Config keys (src/synthorg/knowledge/config.py):
| Key | Type | Default | Purpose |
|---|---|---|---|
knowledge.enabled |
bool | false |
Master switch. |
knowledge.pdf_loader |
str | pdfplumber |
PDF loader implementation. |
knowledge.code_chunker |
str | tree_sitter |
Code chunker implementation. |
Chunk budgets and search limits are module constants in src/synthorg/knowledge/constants.py because they are part of the on-disk index contract. The optional pdfplumber, tree-sitter, and tree-sitter-language-pack dependencies ship under the knowledge extras group and import lazily; a missing import raises a clear dependency error with install guidance.
Endpoints¶
All REST endpoints are read-only and require read access. Ingest, reindex, and delete are admin-gated and happen via MCP or agent tools, not over REST.
| Method | Path | Purpose |
|---|---|---|
GET |
/projects/{project_id}/knowledge |
Paginated sources for a project. Query params: cursor, limit (default 50), include_global (default true), stale_only (default false). |
GET |
/projects/{project_id}/knowledge/search |
Hits ordered by relevance. Required q, optional limit (1 to 64, default 8). |
GET |
/projects/{project_id}/knowledge/{source_id} |
Single source by id (404 if absent). |
GET |
/knowledge |
Paginated global (project-unscoped) sources for admin UIs. |
The MCP surface (src/synthorg/meta/mcp/domains/knowledge.py) adds the admin-gated knowledge:ingest, knowledge:reindex, and knowledge:delete tools alongside the read tools.
Worked example: search a corpus¶
curl -s -H "Authorization: Bearer <token>" \
"https://<host>/api/v1/projects/proj_abc123/knowledge/search?q=retry+policy&limit=5"

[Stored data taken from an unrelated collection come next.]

(** ** The cycle of a measurement *)

(** The [k]-th measurement of the run of a file and the messages of its
    cycle, which are the three after the first [3 * k + 1] of the run. *)
Lemma run_cycle (jumpToDef : bool) (server : list Message -> Response)
  (now : list Message -> list Measurement.t -> float)
  (readFileSync fileUri : JsString -> JsString)
  (file : JsString) (sent0 : list Message) (reported0 : list Measurement.t)
  (k : nat) (m : Measurement.t) :
  let text := readFileSync file in
  let uri := fileUri file in
  let run := benchFile jumpToDef server now readFileSync fileUri file
               sent0 reported0 in
  let msgs := written sent0 (fst run) in
  nth_error (measured reported0 (fst run)) k = Some m ->
  exists pre w post lc result,
    text = pre ++ w ++ post /\ isWord w /\ endsWord post /\
    LineTable.get1BasedLineAndColumn (LineTable.new text) (len pre) = Some lc /\
    commentRegex_test (index (splitLines text) (line lc - 1)) = false /\
    nth_error msgs 0 = Some (DidOpenTextDocument uri (js "codeql") 1 text) /\
    nth_error msgs (3 * k + 1)
    = Some (DidChangeTextDocument uri (2 * Z.of_nat k + 2)
              (probeText jumpToDef pre w post)) /\
    nth_error msgs (3 * k + 2)
    = Some (requestAt jumpToDef uri (2 * Z.of_nat k + 2)
              (Position.create (line lc) (column lc))) /\
    nth_error msgs (3 * k + 3)
    = Some (DidChangeTextDocument uri (2 * Z.of_nat k + 3) text) /\
    server (sent0 ++ firstn (3 * k + 3) msgs) = Result result /\
    numberOfResults result = Some (Measurement.numberOfResults m) /\
    Measurement.file m = file /\
    Measurement.line m = line lc /\
    Measurement.column m = column lc /\
    documentAfter (firstn (3 * k + 1) msgs) None = Some text /\
    documentAfter (firstn (3 * k + 4) msgs) None = Some text.
Proof.
  intros text uri run msgs Hm.
  destruct (benchFile_run jumpToDef server now readFileSync fileUri file
              sent0 reported0)
    as (tr & extra & Hwritten & Hcycles & _).
  fold text uri run in Hwritten, Hcycles. fold msgs in Hwritten.
  pose proof (Cycles_length _ _ _ _ _ _ _ _ _ _ Hcycles) as Hlen.
  assert (Hk : (k < List.length (measured reported0 (fst run)))%nat)
    by (apply nth_error_Some; congruence).
  destruct (Cycles_nth _ _ _ _ _ _ _ _ _ _ Hcycles k m Hm)
    as (pre & w & post & lc & result & H1 & H2 & H3 & H4 & H5 & H6 & H7 & H8
        & H9 & H10 & H11 & H12 & H13).
  exists pre, w, post, lc, result.
  rewrite Hwritten.
  replace (3 * k + 1)%nat with (S (3 * k)) by lia.
  replace (3 * k + 2)%nat with (S (3 * k + 1)) by lia.
  replace (3 * k + 3)%nat with (S (3 * k + 2)) by lia.
  replace (3 * k + 4)%nat with (S (3 * (k + 1))) by lia.
  cbn [nth_error firstn documentAfter].
  rewrite !nth_error_app1 by lia.
  rewrite !firstn_app.
  replace (3 * k + 2 - List.length tr)%nat with 0%nat by lia.
  replace (3 * k - List.length tr)%nat with 0%nat by lia.
  replace (3 * (k + 1) - List.length tr)%nat with 0%nat by lia.
  rewrite !firstn_O, !app_nil_r.
  rewrite (Cycles_document _ _ _ _ _ _ _ _ _ _ Hcycles k) by lia.
  rewrite (Cycles_document _ _ _ _ _ _ _ _ _ _ Hcycles (k + 1)) by lia.
  replace (sent0 ++ DidOpenTextDocument uri (js "codeql") 1 text
             :: firstn (3 * k + 2) tr)
    with ((sent0 ++ [DidOpenTextDocument uri (js "codeql") 1 text])
            ++ firstn (3 * k + 2) tr)
    by (rewrite <- app_assoc; reflexivity).
  repeat split; assumption.
Qed.

(** ** The lines of a text *)

Lemma split_loop_stretch (l s piece : JsString) :
  Forall (fun c => isTerminator c = false) l ->
  split_loop (l ++ s) piece = split_loop s (piece ++ l).
Proof.
  intros Hl. revert piece. induction Hl as [| c l Hc Hl IH]; intros piece.
  - rewrite app_nil_r. reflexivity.
  - unfold isTerminator in Hc. apply orb_false_iff in Hc. destruct Hc as [Hlf Hcr].
    cbn [app split_loop]. rewrite Hlf, Hcr, IH, <- app_assoc. reflexivity.
Qed.

Lemma split_loop_terminator (c : CodeUnit) (a piece : JsString) :
  isTerminator c = true -> exists rest, split_loop (c :: a) piece = piece :: rest.
Proof.
  intros Hc. unfold isTerminator in Hc. cbn [split_loop].
  destruct (N.eqb c Chars.carriageReturn).
  - destruct a as [| d a']; [eauto |]. destruct (N.eqb d Chars.lineFeed); eauto.
  - destruct (N.eqb c Chars.lineFeed); [eauto | discriminate].
Qed.

(** Up to a clean cut after a terminator, [split] yields as many lines as
    the text before the cut has breaks, and starts afresh. *)
Lemma split_loop_cut (n : nat) :
  forall (b s piece : JsString) (i : Z),
    (List.length b <= n)%nat ->
    cleanCut b s = true ->
    isTerminator (last b 0%N) = true ->
    exists pieces,
      split_loop (b ++ s) piece = pieces ++ split_loop s [] /\
      List.length pieces = List.length (lineBreaks b i).
Proof.
  induction n as [| n IH]; intros b s piece i Hn Hcut Hlast.
  - destruct b; [discriminate Hlast | simpl in Hn; lia].
  - destruct b as [| a b]; [discriminate Hlast |].
    simpl in Hn.
    pose proof (cleanCut_tail _ _ _ Hcut) as Hcut'.
    assert (Hrest : forall piece' j, b <> [] ->
               exists pieces,
                 split_loop (b ++ s) piece' = pieces ++ split_loop s [] /\
                 List.length pieces = List.length (lineBreaks b j)).
    { intros piece' j Hne. apply IH; [lia | exact Hcut' |].
      destruct b; [congruence | exact Hlast]. }
    change ((a :: b) ++ s) with (a :: (b ++ s)).
    cbn [split_loop lineBreaks].
    destruct (N.eqb a Chars.carriageReturn) eqn:Ecr.
    + assert (Hlf : N.eqb a Chars.lineFeed = false).
      { apply N.eqb_eq in Ecr. subst a. reflexivity. }
      rewrite Hlf.
      destruct b as [| d b'].
      * cbn [app]. exists [piece]. split; [| reflexivity].
        unfold cleanCut in Hcut. cbn [last] in Hcut. rewrite Ecr in Hcut.
        destruct s as [| c s']; [reflexivity |].
        cbn [andb negb] in Hcut. apply negb_true_iff in Hcut. rewrite Hcut.
        reflexivity.
      * cbn [app]. destruct (N.eqb d Chars.lineFeed) eqn:Ed.
        -- destruct b' as [| e b''].
           ++ exists [piece]. split; reflexivity.
           ++ destruct (IH (e :: b'') s [] (i + 1 + 1)) as (pieces & Hp & Hlen).
              ** simpl in Hn |- *. lia.
              ** eapply cleanCut_tail. exact Hcut'.
              ** exact Hlast.
              ** exists (piece :: pieces).
                 change (e :: b'' ++ s) with ((e :: b'') ++ s). rewrite Hp.
                 split; [reflexivity | simpl; rewrite Hlen; reflexivity].
        -- destruct (Hrest [] (i + 1)) as (pieces & Hp & Hlen); [discriminate |].
           exists (piece :: pieces).
           change (d :: b' ++ s) with ((d :: b') ++ s). rewrite Hp.
           split; [reflexivity | simpl; rewrite Hlen; reflexivity].
    + destruct (N.eqb a Chars.lineFeed) eqn:Elf.
      * destruct b as [| d b'].
        -- exists [piece]. split; reflexivity.
        -- destruct (Hrest [] (i + 1)) as (pieces & Hp & Hlen); [discriminate |].
           exists (piece :: pieces). rewrite Hp.
           split; [reflexivity | simpl; rewrite Hlen; reflexivity].
      * destruct b as [| d b'].
        -- cbn [last] in Hlast. unfold isTerminator in Hlast.
           rewrite Elf, Ecr in Hlast. discriminate.
        -- apply Hrest. discriminate.
Qed.

(** The line of an offset is the line that [split] yields at the number
    of breaks before it. *)
Lemma splitLines_LineAt (text : JsString) (offset : Z) (before l after : JsString) :
  LineAt text offset before l after ->
  index (splitLines text) (Z.of_nat (List.length (lineBreaks before 0))) = Some l.
Proof.
  intros (Htext & Hrange & Hl & Hbefore & Hafter).
  assert (Hline : exists rest, split_loop (l ++ after) [] = l :: rest).
  { rewrite split_loop_stretch by exact Hl. cbn [app].
    destruct Hafter as [-> | (c & a & -> & Hc)]; [exists []; reflexivity |].
    apply split_loop_terminator. exact Hc. }
  destruct Hline as [rest Hrest].
  unfold splitLines. rewrite Htext.
  destruct Hbefore as [-> | (b & c & -> & Hc)].
  - cbn [app]. rewrite Hrest. reflexivity.
  - destruct (split_loop_cut (List.length (b ++ [c])) (b ++ [c]) (l ++ after) [] 0)
      as (pieces & Hp & Hlen).
    + lia.
    + destruct l as [| d l']; [rewrite len_nil in Hrange; lia |].
      inversion Hl as [| ? ? Hd _]; subst.
      unfold isTerminator in Hd. apply orb_false_iff in Hd.
      unfold cleanCut. cbn [app]. rewrite (proj1 Hd).
      apply negb_true_iff, andb_false_r.
    + rewrite last_last. exact Hc.
    + rewrite Hp, Hrest, <- Hlen.
      rewrite index_app_r by (unfold len; lia).
      replace (Z.of_nat (List.length pieces) - len pieces) with 0
        by (unfold len; lia).
      reflexivity.
Qed.

(** On a word of the line [l] the body of the loop tests [l], and reports
    the line and column of the word counted from 1. *)
Lemma get1BasedLineAndColumn_LineAt (text : JsString) (offset : Z)
  (before l after : JsString) :
  len text < 2 ^ 31 ->
  LineAt text offset before l after ->
  exists lc,
    LineTable.get1BasedLineAndColumn (LineTable.new text) offset = Some lc /\
    line lc = Z.of_nat (List.length (lineBreaks before 0)) + 1 /\
    column lc = Num (offset - len before + 1) /\
    index (splitLines text) (line lc - 1) = Some l.
Proof.
  intros Hlen Hline.
  destruct (getLineFromOffset_LineAt text offset before l after Hlen Hline)
    as [Hline0 Hstart].
  eexists. unfold LineTable.get1BasedLineAndColumn.
  rewrite Hline0. unfold LineTable.getColumnFromLineAndOffset.
  unfold LineTable.getStartOfLine in Hstart. rewrite Hstart.
  split; [reflexivity |]. cbn [line column addNum].
  split; [reflexivity |]. split; [reflexivity |].
  rewrite Z.add_simpl_r. eapply splitLines_LineAt. exact Hline.
Qed.

(** ** The line of a word *)

Lemma isWordPart_not_terminator (c : CodeUnit) :
  isWordPart c = true -> isTerminator c = false.
Proof.
  intros H. unfold isTerminator.
  destruct (N.eqb_spec c Chars.lineFeed) as [-> | _]; [discriminate H |].
  destruct (N.eqb_spec c Chars.carriageReturn) as [-> | _]; [discriminate H |].
  reflexivity.
Qed.

Lemma isWord_no_terminator (w : JsString) :
  isWord w -> Forall (fun c => isTerminator c = false) w.
Proof.
  intros (c & rest & -> & Hc & Hrest). constructor.
  - apply isWordPart_not_terminator. unfold isWordPart. rewrite Hc. reflexivity.
  - eapply Forall_impl; [| exact Hrest]. apply isWordPart_not_terminator.
Qed.

Lemma cut_after_last_terminator (pre : JsString) :
  exists before head,
    pre = before ++ head /\
    Forall (fun c => isTerminator c = false) head /\
    (before = [] \/ exists b c, before = b ++ [c] /\ isTerminator c = true).
Proof.
  induction pre as [| c pre (before & head & -> & Hhead & Hbefore)] using rev_ind.
  - exists [], []. repeat split; [constructor | left; reflexivity].
  - destruct (isTerminator c) eqn:Ec.
    + exists ((before ++ head) ++ [c]), []. rewrite app_nil_r.
      repeat split; [constructor | right; eauto].
    + exists before, (head ++ [c]). rewrite app_assoc.
      repeat split; [| exact Hbefore].
      apply Forall_app. split; [exact Hhead | constructor; [exact Ec | constructor]].
Qed.

Lemma cut_before_first_terminator (post : JsString) :
  exists rest after,
    post = rest ++ after /\
    Forall (fun c => isTerminator c = false) rest /\
    (after = [] \/ exists c a, after = c :: a /\ isTerminator c = true).
Proof.
  induction post as [| c post (rest & after & -> & Hrest & Hafter)].
  - exists [], []. repeat split; [constructor | left; reflexivity].
  - destruct (isTerminator c) eqn:Ec.
    + exists [], (c :: rest ++ after).
      repeat split; [constructor | right; eauto].
    + exists (c :: rest), after.
      repeat split; [constructor; assumption | exact Hafter].
Qed.

(** Every word of a text lies on a line of the text. *)
Lemma LineAt_word (pre w post : JsString) :
  isWord w ->
  exists before head rest after,
    pre = before ++ head /\
    LineAt (pre ++ w ++ post) (len pre) before (head ++ w ++ rest) after.
Proof.
  intros Hw.
  destruct (cut_after_last_terminator pre) as (before & head & -> & Hhead & Hbefore).
  destruct (cut_before_first_terminator post) as (rest & after & -> & Hrest & Hafter).
  exists before, head, rest, after. split; [reflexivity |].
  split; [rewrite <- !app_assoc; reflexivity |].
  split.
  { rewrite !len_app. pose proof (isWord_len w Hw).
    pose proof (len_nonneg head). pose proof (len_nonneg rest). lia. }
  split; [| split; assumption].
  apply Forall_app. split; [exact Hhead |].
  apply Forall_app. split; [apply isWord_no_terminator; exact Hw | exact Hrest].
Qed.

(** The loop over the files runs [benchFile] on each file in turn, from
    the messages and measurements of the files before it, as long as the
    runs complete. *)
Lemma benchFiles_app (jumpToDef : bool) (server : list Message -> Response)
  (now : list Message -> list Measurement.t -> float)
  (readFileSync fileUri : JsString -> JsString)
  (files1 files2 : list JsString) :
  forall (sent0 : list Message) (reported0 : list Measurement.t),
    benchFiles jumpToDef server now readFileSync fileUri (files1 ++ files2)
      sent0 reported0
    = match benchFiles jumpToDef server now readFileSync fileUri files1
              sent0 reported0 with
      | (sent1, reported1, Completed) =>
          benchFiles jumpToDef server now readFileSync fileUri files2
            sent1 reported1
      | stopped => stopped
      end.
Proof.
  induction files1 as [| file files1 IH]; intros sent0 reported0.
  - reflexivity.
  - cbn [app benchFiles].
    destruct (benchFile jumpToDef server now readFileSync fileUri file
                sent0 reported0) as [st status].
    destruct status; [apply IH | reflexivity | reflexivity].
Qed.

Each hit carries a relevance score, the chunk text, and a citation whose locator resolves to the exact source region. List stale sources before a re-index run:
curl -s -H "Authorization: Bearer <token>" \
"https://<host>/api/v1/projects/proj_abc123/knowledge?stale_only=true&include_global=true"
Observability¶
The substrate emits structured log events only (no WebSocket events): knowledge.source.ingested, knowledge.source.unchanged, knowledge.chunks.indexed, knowledge.reindex.completed, and knowledge.searched, plus warning-level keys for ingest failures, unresolved citations, and unavailable sources.